Although our rule would have spared nearly half of the patients a chest CT without loss of staging accuracy, the cohort may be too small to exclude very rare presentations of chest metastases with negative markers and no retroperitoneal lymphadenopathy. Accordingly, we recommend pairing the rule with a baseline chest radiograph and reserving chest CT for patients with positive markers, abnormal retroperitoneal nodes, or abnormalities on the radiograph.
This study has several limitations. It is retrospective and single-center, which limits causal inference and generalizability, particularly given the tertiary referral setting and the relatively high proportion of nonseminomatous tumors, which may not reflect case mixes in other clinical environments. Outcome ascertainment relied on the final clinical radiology report without blinded reinterpretation, so misclassification is possible. The number of metastatic events was small (n = 10), leading to wide CIs. Accordingly, although no false negatives were observed, the sensitivity estimate remains imprecise and rare presentations of thoracic metastasis with negative markers and normal retroperitoneal imaging cannot be excluded with high confidence. Because the rule was derived and evaluated within the same cohort, optimism bias cannot be excluded and the reported performance may be overestimated. We did not prespecify a sample size, and external validation in independent and more diverse populations is required before broader clinical implementation.
Conclusions
Adopting a simple stepwise strategy that integrates serum tumor markers with abdominal CT before deciding on chest CT may represent a promising risk-stratified strategy to reduce radiation exposure and false-positive chest CT findings in both seminoma and nonseminoma patients. External validation is warranted before broad implementation.
Statement of Ethics
This study protocol was reviewed and approved by the Rambam Health Care Campus Institutional Review Board (Helsinki Committee), Rambam Health Care Campus, Haifa, Israel (Approval No. RMB-0254-16). The study was conducted in accordance with the ethical principles of the Declaration of Helsinki. The requirement for written informed consent was waived by the Rambam Health Care Campus Institutional Review Board (Helsinki Committee), Rambam Health Care Campus, Haifa, Israel, due to the retrospective design of the study and the use of de-identified patient data.

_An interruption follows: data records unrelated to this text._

Definition unique (a : list string) : list string := uniqueFrom [] a.

(** [Math.round(x)] for a finite [x], as an integer: the floor of
    [x + 1/2], computed exactly from the binary expansion of [x]. *)
Definition Math_round (x : float) : Z :=
  match Prim2SF x with
  | S754_finite s m e =>
      let v := if s then Z.neg m else Z.pos m in
      if 0 <=? e then v * 2 ^ e
      else (2 * v + 2 ^ (- e)) / 2 ^ (- e + 1)
  | _ => 0
  end.

(** Strings are sequences of ASCII characters. *)
Definition isWhitespace (c : ascii) : bool :=
  let n := nat_of_ascii c in
  bool_decide (n = 32 \/ (9 <= n <= 13))%nat.

Definition lowerChar (c : ascii) : ascii :=
  let n := nat_of_ascii c in
  if bool_decide (65 <= n <= 90)%nat then ascii_of_nat (n + 32) else c.

Definition upperChar (c : ascii) : ascii :=
  let n := nat_of_ascii c in
  if bool_decide (97 <= n <= 122)%nat then ascii_of_nat (n - 32) else c.

(** [s.toLowerCase()] *)
Fixpoint toLowerCase (s : string) : string :=
  match s with
  | EmptyString => EmptyString
  | String c rest => String (lowerChar c) (toLowerCase rest)
  end.

(** [s.charAt(0).toUpperCase() + s.slice(1)] *)
Definition capitalize (s : string) : string :=
  match s with
  | EmptyString => EmptyString
  | String c rest => String (upperChar c) rest
  end.

(** The non-empty pieces of [s.split(/\s+/)]; [word] is the piece
    being read, reversed. *)
Fixpoint wordsFrom (word : list ascii) (s : string) : list string :=
  let flush rest :=
    match word with
    | [] => rest
    | _ => String.string_of_list_ascii (rev word) :: rest
    end in
  match s with
  | EmptyString => flush []
  | String c rest =>
      if isWhitespace c then flush (wordsFrom [] rest)
      else wordsFrom (c :: word) rest
  end.
(** * Triac power regulator: numeric conversions and interrupt handlers

    A shallow embedding of [SW/src/functions.c] and [SW/src/main.c]
    (firmware of a mains phase-cut regulator on an 8-bit AVR) together
    with the properties of its percentage mapping, its register value
    mapping, its timer programming and its two-state controller.

    Target data model (avr-gcc): [unsigned] and [int] are 16 bits wide,
    [unsigned long] is 32 bits wide, [char] and every I/O register are
    8 bits wide.  Integers are modelled as [Z] with the wrap-around of
    each C type written out. *)

From Stdlib Require Import ZArith List Bool Lia QArith Qround.
Import ListNotations.
Local Open Scope Z_scope.

(* ================================================================= *)
(** ** C integer types of the target *)

Module CInt.

(** Value of an expression converted to [unsigned char] / [char]: an
    8-bit pattern.  [char] values of this program only ever flow into
    the 8-bit register OCR0A, so a [char] is represented by its bit
    pattern [0..255] whatever its signedness. *)
Definition u8 (z : Z) : Z := z mod 2 ^ 8.

(** Conversion to [unsigned] (16 bits). *)
Definition u16 (z : Z) : Z := z mod 2 ^ 16.

(** Conversion to [unsigned long] (32 bits). *)
Definition u32 (z : Z) : Z := z mod 2 ^ 32.

(** Conversion to [int] (16 bits, two's complement). *)
Definition s16 (z : Z) : Z := (z + 2 ^ 15) mod 2 ^ 16 - 2 ^ 15.

End CInt.
Import CInt.

(* ================================================================= *)
(** ** Constants of [functions.h] *)

Definition UPPER_THRESHOLD_VALUE : Z := 941.
Definition LOWER_THRESHOLD_VALUE : Z := 220.
Definition MAX_ADC_VALUE : Z := 1023.
Definition MIN_ADC_VALUE : Z := 205.
Definition ADC_RANGE_VALUE : Z := MAX_ADC_VALUE - MIN_ADC_VALUE.

Definition ZERO_CROSS_DELAY_US : Z := 1000.
Definition ZERO_CROSS_DELAY_OCR0A_PRESC_64 : Z := 74.
Definition TRIGGER_PULSE_DURATION_PRESC_8 : Z := 149.
Definition HALF_PERIOD_DURATION_US : Z := 10000.

(* ================================================================= *)
(** ** Pure conversions of [functions.c] *)

(** [unsigned CalculateADCValue(unsigned ADCValue)].  The argument is an
    [unsigned], so it is taken modulo [2^16]; the linear branch is
    evaluated in [unsigned long] and converted back to [unsigned]. *)
Definition CalculateADCValue (ADCValue : Z) : Z :=
  let ADCValue := u16 ADCValue in
  if ADCValue >? u16 UPPER_THRESHOLD_VALUE then 100
  else if ADCValue <? u16 LOWER_THRESHOLD_VALUE then 0
  else
    let a := u32 (u32 (u32 (u32 ADCValue - u32 MIN_ADC_VALUE) * 100)
                  / u32 ADC_RANGE_VALUE) in
    u16 a.

(** The local [volatile unsigned long a] of [CalculateRegisterValue]:
    [(48 * (unsigned long)time / 10 / (unsigned long)prescaler) - 1] in
    32-bit unsigned arithmetic.  (A zero prescaler is undefined in C;
    the callers pass 8, 64 or 256.) *)
Definition CalculateRegisterValue_a (prescaler time : Z) : Z :=
  u32 (u32 (u32 (u32 (48 * u32 (u16 time)) / 10) / u32 (u16 prescaler)) - 1).

(** [char CalculateRegisterValue(unsigned prescaler, unsigned time)]:
    the low 8 bits of [a]. *)
Definition CalculateRegisterValue (prescaler time : Z) : Z :=
  u8 (CalculateRegisterValue_a prescaler time).

(** The local [volatile unsigned timeDelay] of [SetWaitingPulse], in
    16-bit unsigned arithmetic. *)
Definition timeDelay (percent : Z) : Z :=
  u16 (u16 HALF_PERIOD_DURATION_US
       - u16 (u16 (u16 (u16 HALF_PERIOD_DURATION_US / 100) * u16 percent)
              + u16 ZERO_CROSS_DELAY_US)).

(* ================================================================= *)
(** ** The microcontroller as seen by the handlers *)

(** I/O registers the run-time code touches (all 8 bits wide). *)
Inductive reg : Type :=
| PORTB | TCCR0B | TIMSK0 | TIFR0 | OCR0A | TCNT0 | ADCSRA | ADCL | ADCH.

Definition reg_eqb (a b : reg) : bool :=
  match a, b with
  | PORTB, PORTB | TCCR0B, TCCR0B | TIMSK0, TIMSK0 | TIFR0, TIFR0
  | OCR0A, OCR0A | TCNT0, TCNT0 | ADCSRA, ADCSRA | ADCL, ADCL
  | ADCH, ADCH => true
  | _, _ => false
  end.

(** Bit numbers of the device header [<avr/io.h>] (ATtiny13: INT0 on
    PB1, ADC3 on PB3, vector TIM0_COMPA). *)
Module Bit.
Definition PB0 : Z := 0.
Definition CS00 : Z := 0.
Definition CS01 : Z := 1.
Definition CS02 : Z := 2.
Definition OCIE0A : Z := 2.
Definition OCF0A : Z := 2.
Definition ADSC : Z := 6.
End Bit.
Import Bit.

(** [typedef enum { WAITING_FOR_TRIGGER, SWITCHING } controller_states]. *)
Inductive controller_states : Type :=
| WAITING_FOR_TRIGGER
| SWITCHING.

(** One access to a [volatile] I/O register, in program order. *)
Inductive io_access : Type :=
| IoRead (r : reg)
| IoWrite (r : reg) (v : Z).

(** Machine state: the register file, the globals [ADCResult] and
    [state] of [main.c], and the trace of I/O accesses made so far
    (oldest first). *)
Record mcu : Type := mkMcu {
  regs : reg -> Z;
  io_log : list io_access;
  ADCResult : Z;
  state : controller_states
}.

Conflict of Interest Statement
The authors have no conflicts of interest to declare.
Funding Sources
This study was not supported by any sponsor or funder.
Author Contributions
Etan Eigner was involved in data acquisition and served as the primary author of the manuscript. Kamil Malshy contributed through critical discussions and provided general guidance during the development of the study, in addition to critical revision of the manuscript. Nicola Fazaa assisted in drafting the initial version of the manuscript and contributed to various aspects of manuscript preparation and revision. Ameer Nsair and Melissa Atallah contributed through critical discussions and data collection. Gilad Amiel provided intellectual input and contributed to discussions that informed the direction of the manuscript. Azik Hoffman guided the process from the initial conceptualization to critical revision of the manuscript.
Data Availability Statement
The datasets generated and/or analyzed during the current study are not publicly available due to patient privacy considerations and institutional restrictions. Deidentified data may be available from the corresponding author upon reasonable request and with approval from the Rambam Health Care Campus Institutional Review Board (Helsinki Committee), in accordance with institutional policies.